(Exercise data Opens)

(* ===== verification/Provider.v ===== *)
(** * Provider failures and funding (internal/provider/errors.go, funding.go)

    The error vocabulary adapters classify their failures in, what the breakers
    and the executor read from it, and the economic order of platform keys. *)

From S2P Require Import Prelude Contract.

(** ** Errors *)

(** [ErrUpstream]. *)
Record Upstream := mkUpstream {
  Code : string;
  Category : string;
  RetryAfterMs : Z;
  Passthrough : option ProviderErrorPassthrough;
  RecursOnThisRoute : bool;
}.

(** A Go error value: the provider's error types, the sentinels compared with
    [errors.Is], an error wrapped by [fmt.Errorf("%w")], and any other. *)
Inductive GoError :=
| ErrUnsupported (code param : string)
| ErrUpstream (u : Upstream)
| ErrCustomerCredential (code : string)
| ErrCustomerUpstream (failure : Upstream)
| Sentinel (name : string)
| Wrapped (inner : GoError)
| Opaque.

Definition ContextCanceled := Sentinel "context canceled".
Definition DeadlineExceeded := Sentinel "context deadline exceeded".

Definition Unwrap (e : GoError) : option GoError :=
  match e with
  | ErrCustomerUpstream failure => Some (ErrUpstream failure)
  | Wrapped inner => Some inner
  | _ => None
  end.

(** [errors.Is] against a sentinel. *)
Fixpoint Is (e : GoError) (sentinel : string) : bool :=
  match e with
  | Sentinel name => name =s sentinel
  | Wrapped inner => Is inner sentinel
  | _ => false
  end.

(** [errors.As] into each error type: the first of the unwrap chain. *)
Fixpoint AsUpstream (e : GoError) : option Upstream :=
  match e with
  | ErrUpstream u | ErrCustomerUpstream u => Some u
  | Wrapped inner => AsUpstream inner
  | _ => None
  end.

Fixpoint AsCustomerUpstream (e : GoError) : option Upstream :=
  match e with
  | ErrCustomerUpstream u => Some u
  | Wrapped inner => AsCustomerUpstream inner
  | _ => None
  end.

Fixpoint AsCustomerCredential (e : GoError) : option string :=
  match e with
  | ErrCustomerCredential code => Some code
  | Wrapped inner => AsCustomerCredential inner
  | _ => None
  end.

Fixpoint AsUnsupported (e : GoError) : option (string * string) :=
  match e with
  | ErrUnsupported code param => Some (code, param)
  | Wrapped inner => AsUnsupported inner
  | _ => None
  end.

(** [ErrUpstream.ContractError]. *)
Definition ContractError (requestID : string) (e : Upstream) : Error :=
  let failure := NewError requestID (Code e) in
  let failure := if (0 <? RetryAfterMs e)%Z then WithRetryAfter (RetryAfterMs e) failure else failure in
  WithUpstream (Category e) (Passthrough e) failure.

(** The failure of a call made with a key that is, or is not, a customer's. *)
Definition CustomerCredentialFailure (customerOwned : bool) (failure : Upstream) : GoError :=
  if negb customerOwned then ErrUpstream failure
  else if (Code failure =s CodeProviderCredentialInvalid) || (Code failure =s CodeProviderBillingRefused)
  then ErrCustomerCredential (Code failure)
  else if Code failure =s CodeRateLimited then ErrCustomerUpstream failure
  else ErrUpstream failure.

Definition AttributableCategory (category : string) : bool :=
  if (category =s UpstreamRateLimit) || (category =s UpstreamQuota) || (category =s UpstreamTimeout)
     || (category =s UpstreamOverloaded) || (category =s UpstreamServerError)
     || (category =s UpstreamAuthentication)
  then true
  else if (category =s UpstreamInvalidReq) || (category =s UpstreamContentFilter)
          || (category =s UpstreamUnknown)
  then false
  else false.

Definition DeploymentAttributable (err : GoError) : bool :=
  match AsCustomerUpstream err with
  | Some _ => false
  | None =>
      match AsUpstream err with
      | None => false
      | Some upstream => AttributableCategory (Category upstream)
      end
  end.

(** ** Funding *)

Inductive Funding := FundingFree | FundingPromotional | FundingPrepaid | FundingPaid | FundingUnstated.

#[export] Instance Funding_eq_dec : EqDecision Funding.
Proof. solve_decision. Defined.

Inductive FundingTier := TierFree | TierCredit | TierPaid | TierNone.

#[export] Instance FundingTier_eq_dec : EqDecision FundingTier.
Proof. solve_decision. Defined.

(** The tier a signed ceiling names, and the text a report carries for one. *)
Definition tier_of_string (t : string) : FundingTier :=
  if t =s FundingTierFree then TierFree
  else if t =s FundingTierCredit then TierCredit
  else if t =s FundingTierPaid then TierPaid
  else TierNone.

Definition tier_string (t : FundingTier) : string :=
  match t with
  | TierFree => FundingTierFree | TierCredit => FundingTierCredit
  | TierPaid => FundingTierPaid | TierNone => ""
  end.

Definition FundingTier_rank (t : FundingTier) : Z :=
  match t with TierFree => 0 | TierCredit => 1 | TierPaid => 2 | TierNone => 3 end.

Definition Tier (f : Funding) : FundingTier :=
  match f with
  | FundingFree => TierFree
  | FundingPromotional | FundingPrepaid => TierCredit
  | FundingPaid => TierPaid
  | FundingUnstated => TierNone
  end.

Definition Admits (t : FundingTier) (funding : Funding) : bool :=
  if decide (t = TierNone) then true
  else
    let tier := Tier funding in
    negb (bool_decide (tier = TierNone)) && (FundingTier_rank tier <=? FundingTier_rank t)%Z.

Definition Funding_rank (f : Funding) : Z :=
  match f with
  | FundingFree => 0 | FundingPromotional => 1 | FundingPrepaid => 2 | FundingPaid => 3
  | FundingUnstated => 4
  end.

Definition KeyClassFree := "free".
Definition KeyClassPaid := "paid".
Definition KeyClassUnstated := "".

(** [None] is the error. *)
Definition FundingFor (class capacityCategory : string) : option Funding :=
  fromClass ←
    (if class =s KeyClassFree then Some FundingFree
     else if class =s KeyClassPaid then Some FundingPaid
     else if class =s KeyClassUnstated then Some FundingUnstated
     else None);
  if capacityCategory =s "" then Some fromClass
  else
    fromCategory ←
      (if (capacityCategory =s "trial") || (capacityCategory =s "promotional") then Some FundingPromotional
       else if capacityCategory =s "prepaid" then Some FundingPrepaid
       else if capacityCategory =s "paid" then Some FundingPaid
       else None);
    if bool_decide (fromClass = FundingUnstated) || (Funding_rank fromClass <=? Funding_rank fromCategory)%Z
    then Some fromCategory else Some fromClass.

(** ** Lemmas *)

Lemma Admits_spec t f :
  Admits t f = true <->
  t = TierNone \/ (Tier f <> TierNone /\ (FundingTier_rank (Tier f) <= FundingTier_rank t)%Z).
Proof. destruct t, f; vm_compute; naive_solver. Qed.

(** A retry hint is carried only by an error a retry could survive. *)
Lemma ContractError_retry requestID u ms :
  err_RetryAfterMs (ContractError requestID u) = Some ms ->
  Retryable (Code u) = true /\ ms = RetryAfterMs u /\ (0 < ms)%Z.
Proof.
  unfold ContractError, WithUpstream, WithRetryAfter, NewError. simpl.
  destruct (0 <? RetryAfterMs u)%Z eqn:E; simpl; [|done]. bool_cases.
  destruct (Retryable (Code u)); simpl; [|done].
  destruct (RetryAfterMs u <? 0)%Z eqn:E2; simpl; [done|]. intros [= <-]. done.
Qed.

Lemma ContractError_retryable requestID u :
  err_Retryable (ContractError requestID u) = Retryable (Code u).
Proof. unfold ContractError, WithUpstream, WithRetryAfter, NewError. simpl. by repeat case_match. Qed.

(** A failure on a customer's own key never reaches the shared breaker unless
    it says something about the provider itself: an authentication, billing or
    rate-limit verdict on that key is never attributed to the deployment, and
    every other failure keeps the classification it would have on a platform
    key. *)
Theorem customer_key_failures_stay_with_the_customer u :
  let err := CustomerCredentialFailure true u in
  (Code u ∈ [CodeProviderCredentialInvalid; CodeProviderBillingRefused; CodeRateLimited] ->
   DeploymentAttributable err = false) /\
  (Code u ∉ [CodeProviderCredentialInvalid; CodeProviderBillingRefused; CodeRateLimited] ->
   err = CustomerCredentialFailure false u).
Proof.
  unfold CustomerCredentialFailure. simpl. rewrite !elem_of_cons, elem_of_nil.
  destruct (Code u =s CodeProviderCredentialInvalid) eqn:E1; [by bool_cases; naive_solver|].
  destruct (Code u =s CodeProviderBillingRefused) eqn:E2; [by bool_cases; naive_solver|].
  destruct (Code u =s CodeRateLimited) eqn:E3; bool_cases; naive_solver.
Qed.

(** The funding of a key is never read cheaper than either statement about
    it: when its class and its capacity category both state a funding, the
    dearer of the two is the one it is spent and bounded by, and an unstated
    key is admitted under no ceiling. *)
Theorem FundingFor_is_the_dearer_statement class category f :
  FundingFor class category = Some f ->
  (forall c, FundingFor class "" = Some c -> c <> FundingUnstated -> (Funding_rank c <= Funding_rank f)%Z) /\
  (forall c, category <> "" -> FundingFor "" category = Some c -> (Funding_rank c <= Funding_rank f)%Z) /\
  (forall t, t <> TierNone -> f = FundingUnstated -> Admits t f = false) /\
  (forall t, Admits t f = true -> t <> TierNone ->
     (forall c, FundingFor class "" = Some c -> c <> FundingUnstated -> Admits t c = true)).
Proof.
  unfold FundingFor. intros Hf.
  destruct (class =s KeyClassFree) eqn:E1; [|destruct (class =s KeyClassPaid) eqn:E2;
    [|destruct (class =s KeyClassUnstated) eqn:E3; [|done]]]; simpl in *;
  (destruct (category =s "") eqn:E4; simpl in *;
   [|destruct ((category =s "trial") || (category =s "promotional")) eqn:E5; simpl in *;
     [|destruct (category =s "prepaid") eqn:E6; simpl in *;
       [|destruct (category =s "paid") eqn:E7; simpl in *; [|done]]]]);
  injection Hf as <-; bool_cases; subst;
  (split_and!; [intros c [= <-] ?; done || (simpl; lia)
               |intros c ? [= <-]; done || (simpl; lia)
               |intros []; done
               |intros [] ? ? c [= <-] ?; done]).
Qed.

Lemma FundingFor_is_the_dearer_statement_witness :
  (Funding_rank FundingPromotional <= Funding_rank FundingPaid)%Z /\
  (Funding_rank FundingPaid <= Funding_rank FundingPaid)%Z.
Proof.
  destruct (FundingFor_is_the_dearer_statement "paid" "trial" FundingPaid eq_refl) as (H1 & H2 & _).
  split.
  - apply (H2 FundingPromotional); [done|reflexivity].
  - apply (H1 FundingPaid); [reflexivity|done].
Defined.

(Exercise data Closes)

• **Exercise details**:
Gather every line from the entries above where the word "Inductive" appears, and copy them.

• **Solution to this exercise**:
Inductive GoError :=
Inductive Funding := FundingFree | FundingPromotional | FundingPrepaid | FundingPaid | FundingUnstated.
Inductive FundingTier := TierFree | TierCredit | TierPaid | TierNone.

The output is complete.